Lemma scope_get_ok malloc h o space c h' r :
  heap_graph h → is_Some (pl_owners h !! o) → scope_get malloc h o space c = (h', r) →
  heap_graph h' ∧ grows h h' ∧ (∀ s, r = Some s → holds (pl_owners h') o s).
Proof.
  intros Hg [x Hx]. unfold scope_get. rewrite Hx. destruct (find_scope h _ (ow_scopes x)) as [s|] eqn:Ef.
  { intros [= <- <-]. split_and!; [done|by apply heap_grows_refl|]. intros s' [= <-]. exists x. split; [done|]. by eapply find_scope_elem. }
  destruct (malloc (pl_allocs h)); cbn [negb].
  2: { intros [= <- <-]. split_and!; [done|by apply heap_grows_refl|done]. }
  set (s := fresh (dom (pl_scopes h))). assert (pl_scopes h !! s = None) as Hs by (apply not_elem_of_dom, is_fresh).
  intros [= <- <-]. split_and!.
  - by apply graph_scope.
  - split; cbn; try done; [congruence|..].
    + intros o'. destruct (decide (o' = o)) as [->|]; [by rewrite lookup_insert_eq, Hx|by rewrite lookup_insert_ne].
    + intros o' a. rewrite (owns_insert _ _ _ _ _ _ Hx). case_decide; [subst; by rewrite (owns_at _ _ _ _ Hx)|done].
    + intros o' t. rewrite (holds_insert _ _ _ _ _ _ Hx). case_decide; [subst; rewrite (holds_at _ _ _ _ Hx); by right|done].
  - intros s' [= <-]. eexists. cbn. rewrite lookup_insert_eq. split; [done|]. by left.
Qed.
Lemma account_bucket_range space uid : (bucket_of space uid < Z.to_nat BUCKETS)%nat.
Proof. unfold bucket_of, BUCKETS. divlia. Qed.
Lemma alter_insert_eq' {B} (f : B → B) (M : gmap loc B) i x : M !! i = Some x → alter f i M = <[i := f x]> M.
Proof.
  intros H. apply map_eq. intros j. destruct (decide (j = i)) as [->|Hne]; [by rewrite lookup_alter_eq, lookup_insert_eq, H|].
  by rewrite lookup_alter_ne, lookup_insert_ne.
Qed.
Lemma account_new_ok malloc h o n parent s uid h' r :
  heap_graph h → holds (pl_owners h) o s → (∀ p, parent = Some p → owns (pl_owners h) o p) → (n < Z.to_nat BUCKETS)%nat →
  account_new malloc h o n parent s uid = (h', r) →
  heap_graph h' ∧ grows h h' ∧ (∀ a, r = Some a → owns (pl_owners h') o a).
Proof.
  intros Hg Hs Hp Hn. pose proof Hs as (x & Hx & _). unfold account_new. destruct (malloc (pl_allocs h)); cbn [negb].
  2: { intros [= <- <-]. split_and!; [done|by apply heap_grows_refl|done]. }
  set (a := fresh (dom (pl_accounts h))). assert (pl_accounts h !! a = None) as Ha by (apply not_elem_of_dom, is_fresh).
  intros [= <- <-]. unfold heap_graph. cbn. rewrite (alter_insert_eq' _ _ _ _ Hx).
  assert (length (ow_accounts x) = Z.to_nat BUCKETS) as Hb by (by eapply gr_buckets).
  split_and!.
  - by apply graph_account.
  - split; cbn; try done.
    + intros b y Hb'. rewrite lookup_insert_ne; [done|]. congruence.
    + intros b y Hb' Hnone. destruct (decide (b = a)) as [->|Hne]; [rewrite lookup_insert_eq in Hb'; by injection Hb' as <-|].
      rewrite lookup_insert_ne in Hb' by done. congruence.
    + intros o'. destruct (decide (o' = o)) as [->|]; [by rewrite lookup_insert_eq, Hx|by rewrite lookup_insert_ne].
    + intros o' b. rewrite (owns_insert _ _ _ _ _ _ Hx). case_decide; [subst|done].
      cbn. rewrite (owns_at _ _ _ _ Hx), alter_cons_mjoin by lia. by right.
    + intros o' t. rewrite (holds_insert _ _ _ _ _ _ Hx). case_decide; [subst; by rewrite (holds_at _ _ _ _ Hx)|done].
  - intros b [= <-]. eexists. cbn. rewrite lookup_insert_eq. split; [done|]. cbn. rewrite alter_cons_mjoin by lia. by left.
Qed.
Lemma account_get_ok malloc h o space uid c h' r :
  heap_graph h → is_Some (pl_owners h !! o) → account_get malloc h o space uid c = (h', r) →
  heap_graph h' ∧ grows h h' ∧ (∀ a, r = Some a → owns (pl_owners h') o a).
Proof.
  revert h uid h' r. induction space as [|nd space IH]; intros h uid h' r Hg Ho.
  all: cbn [account_get]; destruct Ho as [x Hx]; rewrite Hx; destruct (find_account h uid _ _) as [a|] eqn:Ef.
  1,3: intros [= <- <-]; split_and!; [done|by apply heap_grows_refl|]; intros a' [= <-];
    (exists x); split; [done|]; by eapply bucket_mjoin, find_account_elem.
  all: destruct (scope_get malloc h o _ c) as [h1 s] eqn:Es; apply scope_get_ok in Es as (Hg1 & Hw1 & Hs1); [|done|by exists x];
    destruct s as [s|]; [|intros [= <- <-]; done]; specialize (Hs1 s eq_refl).
  - intros Hn. eapply account_new_ok in Hn as (Hg2 & Hw2 & Ha2); [|done|done|done|apply account_bucket_range].
    split_and!; [done|by eapply heap_grows_trans|done].
  - destruct (account_get malloc h1 o space _ c) as [h2 p] eqn:Ep.
    apply IH in Ep as (Hg2 & Hw2 & Hp2); [|done|apply (grows_owner _ _ _ Hw1); by exists x].
    destruct p as [p|]; [|intros [= <- <-]; split_and!; [done|by eapply heap_grows_trans|done]].
    intros Hn. eapply account_new_ok in Hn as (Hg3 & Hw3 & Ha3); [|done|..|apply account_bucket_range].
    + split_and!; [done|by eapply heap_grows_trans, heap_grows_trans|done].
    + by apply Hw2.
    + intros p' [= <-]. by apply Hp2.
Qed.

-------

What is required
Repeat the data in its entirety, exactly as written.

Finished task
Lemma scope_get_ok malloc h o space c h' r :
  heap_graph h → is_Some (pl_owners h !! o) → scope_get malloc h o space c = (h', r) →
  heap_graph h' ∧ grows h h' ∧ (∀ s, r = Some s → holds (pl_owners h') o s).
Proof.
  intros Hg [x Hx]. unfold scope_get. rewrite Hx. destruct (find_scope h _ (ow_scopes x)) as [s|] eqn:Ef.
  { intros [= <- <-]. split_and!; [done|by apply heap_grows_refl|]. intros s' [= <-]. exists x. split; [done|]. by eapply find_scope_elem. }
  destruct (malloc (pl_allocs h)); cbn [negb].
  2: { intros [= <- <-]. split_and!; [done|by apply heap_grows_refl|done]. }
  set (s := fresh (dom (pl_scopes h))). assert (pl_scopes h !! s = None) as Hs by (apply not_elem_of_dom, is_fresh).
  intros [= <- <-]. split_and!.
  - by apply graph_scope.
  - split; cbn; try done; [congruence|..].
    + intros o'. destruct (decide (o' = o)) as [->|]; [by rewrite lookup_insert_eq, Hx|by rewrite lookup_insert_ne].
    + intros o' a. rewrite (owns_insert _ _ _ _ _ _ Hx). case_decide; [subst; by rewrite (owns_at _ _ _ _ Hx)|done].
    + intros o' t. rewrite (holds_insert _ _ _ _ _ _ Hx). case_decide; [subst; rewrite (holds_at _ _ _ _ Hx); by right|done].
  - intros s' [= <-]. eexists. cbn. rewrite lookup_insert_eq. split; [done|]. by left.
Qed.
Lemma account_bucket_range space uid : (bucket_of space uid < Z.to_nat BUCKETS)%nat.
Proof. unfold bucket_of, BUCKETS. divlia. Qed.
Lemma alter_insert_eq' {B} (f : B → B) (M : gmap loc B) i x : M !! i = Some x → alter f i M = <[i := f x]> M.
Proof.
  intros H. apply map_eq. intros j. destruct (decide (j = i)) as [->|Hne]; [by rewrite lookup_alter_eq, lookup_insert_eq, H|].
  by rewrite lookup_alter_ne, lookup_insert_ne.
Qed.
Lemma account_new_ok malloc h o n parent s uid h' r :
  heap_graph h → holds (pl_owners h) o s → (∀ p, parent = Some p → owns (pl_owners h) o p) → (n < Z.to_nat BUCKETS)%nat →
  account_new malloc h o n parent s uid = (h', r) →
  heap_graph h' ∧ grows h h' ∧ (∀ a, r = Some a → owns (pl_owners h') o a).
Proof.
  intros Hg Hs Hp Hn. pose proof Hs as (x & Hx & _). unfold account_new. destruct (malloc (pl_allocs h)); cbn [negb].
  2: { intros [= <- <-]. split_and!; [done|by apply heap_grows_refl|done]. }
  set (a := fresh (dom (pl_accounts h))). assert (pl_accounts h !! a = None) as Ha by (apply not_elem_of_dom, is_fresh).
  intros [= <- <-]. unfold heap_graph. cbn. rewrite (alter_insert_eq' _ _ _ _ Hx).
  assert (length (ow_accounts x) = Z.to_nat BUCKETS) as Hb by (by eapply gr_buckets).
  split_and!.
  - by apply graph_account.
  - split; cbn; try done.
    + intros b y Hb'. rewrite lookup_insert_ne; [done|]. congruence.
    + intros b y Hb' Hnone. destruct (decide (b = a)) as [->|Hne]; [rewrite lookup_insert_eq in Hb'; by injection Hb' as <-|].
      rewrite lookup_insert_ne in Hb' by done. congruence.
    + intros o'. destruct (decide (o' = o)) as [->|]; [by rewrite lookup_insert_eq, Hx|by rewrite lookup_insert_ne].
    + intros o' b. rewrite (owns_insert _ _ _ _ _ _ Hx). case_decide; [subst|done].
      cbn. rewrite (owns_at _ _ _ _ Hx), alter_cons_mjoin by lia. by right.
    + intros o' t. rewrite (holds_insert _ _ _ _ _ _ Hx). case_decide; [subst; by rewrite (holds_at _ _ _ _ Hx)|done].
  - intros b [= <-]. eexists. cbn. rewrite lookup_insert_eq. split; [done|]. cbn. rewrite alter_cons_mjoin by lia. by left.
Qed.
Lemma account_get_ok malloc h o space uid c h' r :
  heap_graph h → is_Some (pl_owners h !! o) → account_get malloc h o space uid c = (h', r) →
  heap_graph h' ∧ grows h h' ∧ (∀ a, r = Some a → owns (pl_owners h') o a).
Proof.
  revert h uid h' r. induction space as [|nd space IH]; intros h uid h' r Hg Ho.
  all: cbn [account_get]; destruct Ho as [x Hx]; rewrite Hx; destruct (find_account h uid _ _) as [a|] eqn:Ef.
  1,3: intros [= <- <-]; split_and!; [done|by apply heap_grows_refl|]; intros a' [= <-];
    (exists x); split; [done|]; by eapply bucket_mjoin, find_account_elem.
  all: destruct (scope_get malloc h o _ c) as [h1 s] eqn:Es; apply scope_get_ok in Es as (Hg1 & Hw1 & Hs1); [|done|by exists x];
    destruct s as [s|]; [|intros [= <- <-]; done]; specialize (Hs1 s eq_refl).
  - intros Hn. eapply account_new_ok in Hn as (Hg2 & Hw2 & Ha2); [|done|done|done|apply account_bucket_range].
    split_and!; [done|by eapply heap_grows_trans|done].
  - destruct (account_get malloc h1 o space _ c) as [h2 p] eqn:Ep.
    apply IH in Ep as (Hg2 & Hw2 & Hp2); [|done|apply (grows_owner _ _ _ Hw1); by exists x].
    destruct p as [p|]; [|intros [= <- <-]; split_and!; [done|by eapply heap_grows_trans|done]].
    intros Hn. eapply account_new_ok in Hn as (Hg3 & Hw3 & Ha3); [|done|..|apply account_bucket_range].
    + split_and!; [done|by eapply heap_grows_trans, heap_grows_trans|done].
    + by apply Hw2.
    + intros p' [= <-]. by apply Hp2.
Qed.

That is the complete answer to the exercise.